March 24, 2026

What Our Patient Satisfaction Data Says About Async Therapy

Article Header Image — — Person on phone sending message, calm home environment

Asynchronous therapy — messaging your therapist between scheduled sessions, receiving responses within a defined window — has been one of the more debated features in digital mental health. Proponents say it extends the therapeutic relationship into daily life. Critics say it dilutes care quality, creates unrealistic expectations about therapist availability, and can't replace the real-time attunement of a live session.

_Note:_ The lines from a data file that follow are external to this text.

(** X14: [NewMSR] fails only when the port cannot be opened, with the error
    of [serial.Open] wrapped; otherwise it returns a handle on the opened
    port, to which it has written one command, the reset, and from which it
    has read nothing, whether that write succeeded or not. The port is
    always opened at 9600 baud, 8 data bits, no parity, one stop bit. *)
Theorem connect_resets_once
    (serial_Open : gostring -> serial_Mode -> Port + error) (devPath : gostring) :
  let mode := {| BaudRate := 9600; DataBits := 8;
                 Parity := serial_NoParity; StopBits := serial_OneStopBit |} in
  match NewMSR serial_Open devPath with
  | inr e =>
      exists path cause,
        serial_Open path mode = inr cause
        /\ e = fmt_Errorf_w "failed to open serial port: %w" cause
  | inl m =>
      exists path p,
        serial_Open path mode = inl p
        /\ written (port m) = written p ++ [[x1b; x61]]
        /\ rx (port m) = rx p
        /\ wr (port m) = tail (wr p)
  end.
Proof.
  intros mode. unfold NewMSR. fold mode.
  set (path := if _ : bool then _ else _).
  destruct (serial_Open path mode) as [p | cause] eqn:Hopen.
  - unfold Reset, executeNoResult, port_Write. cbn [port].
    destruct (match wr p with Some code :: _ => _ | _ => None end);
      exists path, p; done.
  - by exists path, cause.
Qed.

(** ** Raw tracks *)

Lemma repeat_elem_of (b c : byte) (n : nat) :
  c ∈ concat (replicate n [b]) -> c = b.
Proof.
  induction n as [| n IH]; simpl.
  - by intros ?%elem_of_nil.
  - intros [-> | Hin]%elem_of_cons; [done | by apply IH].
Qed.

Both sides are partly right. Our satisfaction data helped us understand who async works for, who it doesn't, and what implementation details actually drive the difference.

What We Measured

We survey clients after 4 weeks, 12 weeks, and 6 months using a combination of validated satisfaction measures and open-ended questions specific to different platform features. We also track async usage rates — how many clients use it, how often, and how that correlates with retention and symptom trajectories.

We're not releasing raw data in this post, but we can share the patterns that have shaped how we build and position the feature.

Who Values Async Most

The strongest satisfaction scores for async come from clients who describe themselves as "processors" — people who think through things in writing, who find it easier to articulate difficult feelings when they're not on a video call, and who benefit from the structure of composing a message rather than reacting in real time.

Clients with significant social anxiety frequently land in this category. For someone who experiences a live session as inherently stressful, the ability to communicate between sessions in a lower-stakes format can be what keeps them engaged with care at all. Several of our therapists have reported that clients who initially struggled to open up in video sessions made substantial progress through the messaging feature first, which then created enough trust to work more effectively in live sessions.

Clients managing episodic conditions — anxiety that spikes around particular triggers, mood fluctuations tied to identifiable patterns — also show high async satisfaction. Being able to reach their therapist during an acute period, rather than waiting until their next scheduled session, gives them a sense of containment that has clinical value even if the response isn't immediate.

Where Async Falls Short

Clients who come to therapy primarily for connection and relational repair show lower satisfaction with async as a component of their care. The written format, while useful for reflection, doesn't replicate the experience of feeling truly heard by another person in real time. For these clients, async usage tends to drop off, and satisfaction with the platform overall can suffer if they feel like the messaging feature is positioned as equivalent to live sessions rather than supplementary to them.

There's also a therapist-side variable that matters enormously: response latency and response quality. Async satisfaction is significantly lower when clients feel like they're receiving generic, pro forma responses on a slow timeline. When therapists engage meaningfully — referencing specific details from the message, asking follow-up questions, connecting the content to ongoing treatment themes — satisfaction climbs. The format rewards therapists who write well and engage thoughtfully with written communication.

The Expectations Problem

One pattern that took us a while to fully understand: async satisfaction drops sharply when client expectations about response time aren't met. This is a design and communication problem, not just a therapist problem.

When clients understand that messaging is within-24-hours (or whatever the actual SLA is), they plan accordingly. When clients experience the feature as "send a message, get a relatively quick response," and then wait 30 hours, they feel abandoned — regardless of whether the wait was technically within policy.

We've put more work into expectation-setting at onboarding, response-time visibility in the interface, and clear norms with therapists about what async care looks like. Those changes improved satisfaction on this dimension substantially.

The Question of Clinical Validity

The clinical literature on text-based therapy is mixed, but not as negative as the critics sometimes imply. Several studies have found that guided text-based CBT produces outcomes comparable to face-to-face delivery for mild-to-moderate anxiety and depression. The evidence base is less developed for async-as-supplement-to-video, which is what we actually do — but the available data is encouraging.

Our therapists are trained to treat async messages as clinical material — not just support communications, but data about what the client is experiencing between sessions. A message sent at 2am about intrusive thoughts is clinically significant in ways a text from a friend is not, and it's treated accordingly.

What We've Changed Based on This Data

We no longer position async as a universal feature. During intake, we assess communication style and preference explicitly. For clients who identify as written processors or who have significant social anxiety, we actively recommend incorporating messaging. For clients who come to therapy primarily for relational work, we frame messaging as a light-touch supplement for acute moments, not a core part of the experience.

We've also restructured how we train therapists on async care — treating it as a distinct clinical skill set, not just an extension of what they already do in session.

The bottom line from our data: async is a genuinely valuable feature for the right clients, implemented well. It isn't right for everyone, and we've stopped pretending otherwise.